## Exercise description
Return each line below holding the string "VFloat".

## Information given
Definition demo_os : Machine :=
  {| h_open := fun n s => if negb (n <? 1021)%nat then None
                          else (fun f => (3 + Z.of_nat n, f)) <$>
                            (if bool_decide (s = [97]) then Some file_a
                             else if bool_decide (s = [98]) then Some file_b
                             else if bool_decide (s = [99]) then Some file_c
                             else if bool_decide (s = [102]) then Some file_f else None);
     h_random := fun n _ => if negb (n <? 1021)%nat then None else Some 0x7f12345678;
     cpu_sse := true; cpu_avx2 := true; cpu_avx512f := false;
     cs_open_ok := true; cs_malloc_ok := true |}.

#[local] Existing Instance demo_globals.
#[local] Existing Instance demo_os.

Lemma map_binary_well_formed_witness :
  exists b p', map_binary 2 0 [97] None demo_here = Ret (Some b) p' /\ wf_binary b /\
    interp b <> None /\ exec_entry b = 0x401000.
Proof.
  assert (E : exists b p', map_binary 2 0 [97] None demo_here = Ret (Some b) p' /\
                           interp b <> None /\ exec_entry b = 0x401000).
  { eexists _, _. split; [ vm_compute; reflexivity | split; [ discriminate | reflexivity ] ]. }
  destruct E as (b & p' & E & Hi & He). exists b, p'.
  split; [ exact E | split; [ | split; [ exact Hi | exact He ] ] ].
  exact (map_binary_well_formed 2 0 [97] None demo_here p' b E).
Defined.

(** With 1021 descriptors to spare. *)
Lemma map_binary_self_interp_witness :
  map_binary 1022 0 [99] None demo_here = Ret None (opens 1021 demo_here) /\
  map_binary 1021 0 [99] None demo_here = OutOfFuel.
Proof.
  assert (Hs : self_interp 1021 [99] file_c).
  { split.
    - intros n Hn. exists (3 + Z.of_nat n). unfold h_open, demo_os.
      by rewrite (proj2 (Nat.ltb_lt _ _)) by exact Hn.
    - reflexivity.
    - do 5 eexists. split; [ vm_compute; reflexivity | ].
      split; [ reflexivity | ]. split; [ vm_compute; reflexivity | ]. split; [ vm_compute; reflexivity | ].
      split; [ vm_compute; reflexivity | ]. split; vm_compute; reflexivity.
    - split; reflexivity. }
  split.
  - apply (map_binary_self_interp 1021 1022 0 [99] file_c None demo_here Hs); simpl; lia.
  - apply (map_binary_self_interp 1021 1021 0 [99] file_c None demo_here Hs); simpl; lia.
Defined.

Lemma map_binary_refuses_witness : map_binary 1 0 [100] None demo_here = Ret None demo_here.
Proof.
  etrans; [ apply (map_binary_refuses 0 0 [100] None demo_here); left | ]; reflexivity.
Defined.

(** A binary mapped at 0x400000, whose data segment is at [vaddr]. *)
Definition demo_elf : Elf64_Ehdr := mk_ehdr 2 0x401000 64 0 56 2 64 0 0.

Definition demo_bin (base0 : Z) : mdata_binary :=
  mk_binary (replicate (Z.to_nat 0x1200) 7) 3 [64; 120] demo_elf false None base0
    (demo_dbi demo_state 0) 0.

Definition data_phdr (vaddr filesz memsz : Z) : Elf64_Phdr :=
  mk_phdr PT_LOAD 6 (vaddr mod 0x1000) vaddr filesz memsz.

Definition empty_proc : proc := demo_proc (demo_mem 0 0 0 ∅) demo_state 0.

Lemma map_load_segment_witness :
  exists m' b', map_load (data_phdr 0x402010 0x100 0x3000) (demo_bin 0x400000) empty_proc
                = Ret (Some b') (empty_proc <| mem := m' |>) /\
    byte_at m' 0x402010 = 7 /\ byte_at m' 0x404fff = 0 /\ page_prot m' 0x403000 = Some 3 /\
    vbrk (dbi_handler b') = 0x407000.
Proof.
  destruct (map_load_segment empty_proc (demo_bin 0x400000) (data_phdr 0x402010 0x100 0x3000) 0x402010)
    as (m' & E & Hs & _).
  - split; done.
  - reflexivity.
  - exists m'. eexists. split; [ exact E | ].
    split; [ rewrite (ss_file _ _ _ _ _ (Hs 0x402010 ltac:(simpl; lia))) by (simpl; lia);
             vm_compute; reflexivity | ].
    split; [ exact (ss_zero _ _ _ _ _ (Hs 0x404fff ltac:(simpl; lia)) ltac:(simpl; lia)) | ].
    split; [ | reflexivity ].
    apply (ss_prot _ _ _ _ _ (Hs 0x403000 ltac:(simpl; lia))). intros [K _]. vm_compute in K. by apply K.
Defined.
(** Its last block. *)
Lemma engine_exits_witness :
  exists c g p, sim 3 1 (in_stack 0x30000000) (engine_area 0x30000000) c g /\
    native_exits c 42 (g_mem c) /\ ends 10 g 0 p /\ trace p = g_trace c.
Proof.
  destruct quad_load_ok as (b & p1 & El & Hok). pose proof (quad_prepared b p1 Hok) as Hp.
  pose proof (prepared_loaded 1 (Z.to_nat 1000) 10 0x30000000 1 quad_cd quad_cr [0x90; 0x90; 0x90]
                [0x90] [101] (Some (0x7000, 3)) b quad_proc p1 index_enum_ok (eq_refl : @cpu_avx2 quad_os = true)
              (eq_refl : @cpu_avx512f quad_os = false) quad_started El Hp) as Hl.
  unfold quad_ok in Hok. rewrite !andb_true_iff, !Z.eqb_eq in Hok. destruct Hok as [[[He Hs] _] Hm].
  rewrite He in Hl. destruct (quad_mem_inv _ Hm) as (Ht & Hroom & _).
  destruct (start_run 10 0x30000000 0x800100 1 quad_cd quad_cr [0x90; 0x90; 0x90] [0x90]
              (handed b p1) (mem p1) 0x20028000 Hl Hroom ltac:(lia)
              ltac:(unfold apart, PAGE_SZ; simpl; lia) ltac:(unfold is_u64; lia)) as (p2 & _ & Hex).
  destruct (Hex (tick_machine p2) eq_refl) as (g & m' & _ & Hen & Hcnt & _ & Hsim).
  pose proof (quad_entered _ _ _ _ (trace (host g)) (bases_of g) (brk_of g) Ht Hen) as Hq.
  destruct (rounds_sim 10 3 1 (in_stack 0x30000000) (engine_area 0x30000000) 3 _ g
              (ha_safe _ _ _ _ _ _ (quad_halts _ Hq)) Hsim) as [[g' Hr] Hall].
  { exists 0x30000010. split; lia. }
  { rewrite Hcnt. change (bbl_count (handed b p1)) with (bbl_count p1).
    destruct (map_binary_engine 1 (Z.to_nat 1000) [101] (Some (0x7000, 3)) quad_proc _ _ El) as [_ Ho].
    destruct (only_mem_rest _ _ Ho) as (_ & _ & _ & ->). reflexivity. }
  destruct (Hall g' Hr) as (c' & Hn & Hs' & _).
  pose proof (quad_reaches 3 0 _ c' Hq ltac:(lia) Hn) as Hq3.
  pose proof (proj2 (quad_exits c' 42 (g_mem c') Hq3) (conj eq_refl eq_refl)) as Hx.
  destruct (engine_exits 10 3 1 (in_stack 0x30000000) (engine_area 0x30000000) c' g' 42 (g_mem c') Hs'
              (quad_covered 3 c' Hq3 ltac:(lia)) Hx) as (p & He' & _ & Htr & _).
  exists c', g', p. split; [ exact Hs' | split; [ exact Hx | split; [ exact He' | exact Htr ] ] ].
Defined.
Lemma wired_shape self :
  wired self ->
  exists p0 p1 p2 p3 p4 p5 p6 p7, _pins self = [p0; p1; p2; p3; p4; p5; p6; p7].
Proof.
  unfold wired. intros H.
  destruct (_pins self) as [| p0 l]; [discriminate H |].
  do 7 (destruct l as [| ? l]; [discriminate H |]).
  destruct l; [| discriminate H].
  do 8 eexists. reflexivity.
Qed.

Lemma _sendBinary_pattern self b isData :
  wired self -> is_pattern b = true ->
  _sendBinary b isData self = (Ok tt, self, pulse self b isData).
Proof.
  intros W P.
  destruct (wired_shape self W) as (p0 & p1 & p2 & p3 & p4 & p5 & p6 & p7 & Hp).
  destruct (pattern_shape b P) as (c0 & c1 & c2 & c3 & c4 & c5 & c6 & c7 & -> & F).
  repeat match goal with
         | H : Forall _ (_ :: _) |- _ => inversion H; subst; clear H
         end.
  destruct self as [rs e pins d c bl pos]. cbn in Hp. subst pins.
  unfold _sendBinary, pulse, bit, bind, lift, emit, get.
  cbn -[int _DELAY].
  rewrite !int_bit by assumption. reflexivity.
Qed.

Lemma _sendBinary_length self b isData :
  String.length b <> 8%nat ->
  _sendBinary b isData self = (Raise (ValueError msg_first_len8), self, []).
Proof.
  intros H. unfold _sendBinary, len.
  destruct (Z.eqb_spec (Z.of_nat (String.length b)) 8) as [E | E]; [lia |].
  reflexivity.
Qed.

(** The pulses do not depend on the cursor position or on the mode flags. *)
Lemma transmit_wiring self self' ts :
  _RS self' = _RS self -> _E self' = _E self -> _pins self' = _pins self ->
  transmit self' ts = transmit self ts.
Proof.
  intros H1 H2 H3. unfold transmit, pulse. rewrite H1, H2, H3. reflexivity.
Qed.

Lemma transmit_app self ts us :
  transmit self (ts ++ us) = transmit self ts ++ transmit self us.
Proof. unfold transmit. apply flat_map_app. Qed.
Definition str_opt (x : option string) : string :=
  match x with
  | Some s => s
  | None => "None"
  end.

(** Binding a Python value to a parameter that lands in a TEXT column:
    the stored text, [None] for NULL, or the exception [sqlite3] raises.
    SQLite keeps no NaN: a float that is NaN is stored as NULL. *)
Definition bind_text (v : value) : result (option string) :=
  match v with
  | VNone => Ok None
  | VBool b => Ok (Some (if b then "1" else "0"))
  | VInt z => if int64 z then Ok (Some (PyStr.of_Z z)) else Raise OverflowError
  | VFloat S754_nan => Ok None
  | VFloat f => Ok (Some (real_text f))
  | VStr s => Ok (Some s)
  | VList _ | VDict _ => Raise ProgrammingError
  end.

(** ** class TempMailSession *)

(** [TempMailSession(email, session_id)] *)
Definition TempMailSession_init (email : value) (session_id : string) (w : World)
  : result unit * World :=
  let (created_at, w) := utcnow w in
  let (last_check, w) := utcnow w in
  let self := mkTempMailSession email session_id created_at last_check 0 true VNone in
  match bind_text email with
  | Ok (Some e) =>
      let row := mkSessionRow session_id e created_at created_at 1 in
      let w := set_sessions (Sql.insert_or_replace_session row) w in
      (Ok tt, set_active_sessions (PyDict.set session_id self) w)
  | Ok None => (Raise IntegrityError, w)    (* email TEXT NOT NULL *)
  | Raise e => (Raise e, w)
  end.

(** [active_sessions[key].update_activity()]: the object is reached
    through the dict, so the dict sees the new [last_check]. *)
Definition update_activity (key : string) (self : TempMailSession) (w : World) : World :=
  let (now, w) := utcnow w in
  let self' := mkTempMailSession (email self) (session_id self) (created_at self)
                 now (message_count self) (is_active self) (custom_alias self) in
  let w := set_active_sessions (PyDict.set key self') w in
  set_sessions (Sql.update_last_activity now (session_id self)) w.

(** [active_sessions[key].deactivate()] *)
Definition deactivate (key : string) (self : TempMailSession) (w : World) : World :=
  let self' := mkTempMailSession (email self) (session_id self) (created_at self)
                 (last_check self) (message_count self) false (custom_alias self) in
  let w := set_active_sessions (PyDict.set key self') w in
  let w := set_sessions (Sql.set_inactive (session_id self)) w in
  if PyDict.mem (session_id self) (active_sessions w)
  then set_active_sessions (PyDict.del (session_id self)) w
  else w.

(** ** generate_email *)

Definition strategies : list (list Z) := [[1; 2; 3]; [2; 3]; [1]].

(** The loop over the strategies: the address of the first response
    with status 200 and a body holding key 'email', [None] when no
    strategy gives one.  An exception inside one attempt moves on to the
    next. *)
Fixpoint try_strategies (api : list Z -> HttpOutcome) (l : list (list Z)) : value :=
  match l with
  | [] => VNone
  | strategy :: rest =>
      match api strategy with
      | Response status (Some data) =>
          if status =? 200 then
            match contains "email" data with
            | Ok true =>
                match getitem "email" data with
                | Ok e => e                          (* break *)
                | Raise _ => try_strategies api rest
                end
            | Ok false => try_strategies api rest
            | Raise _ => try_strategies api rest
            end
          else try_strategies api rest
      | Response status None =>
          try_strategies api rest
      | TransportError => try_strategies api rest
      end
  end.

## Exercise response
  | VFloat S754_nan => Ok None
  | VFloat f => Ok (Some (real_text f))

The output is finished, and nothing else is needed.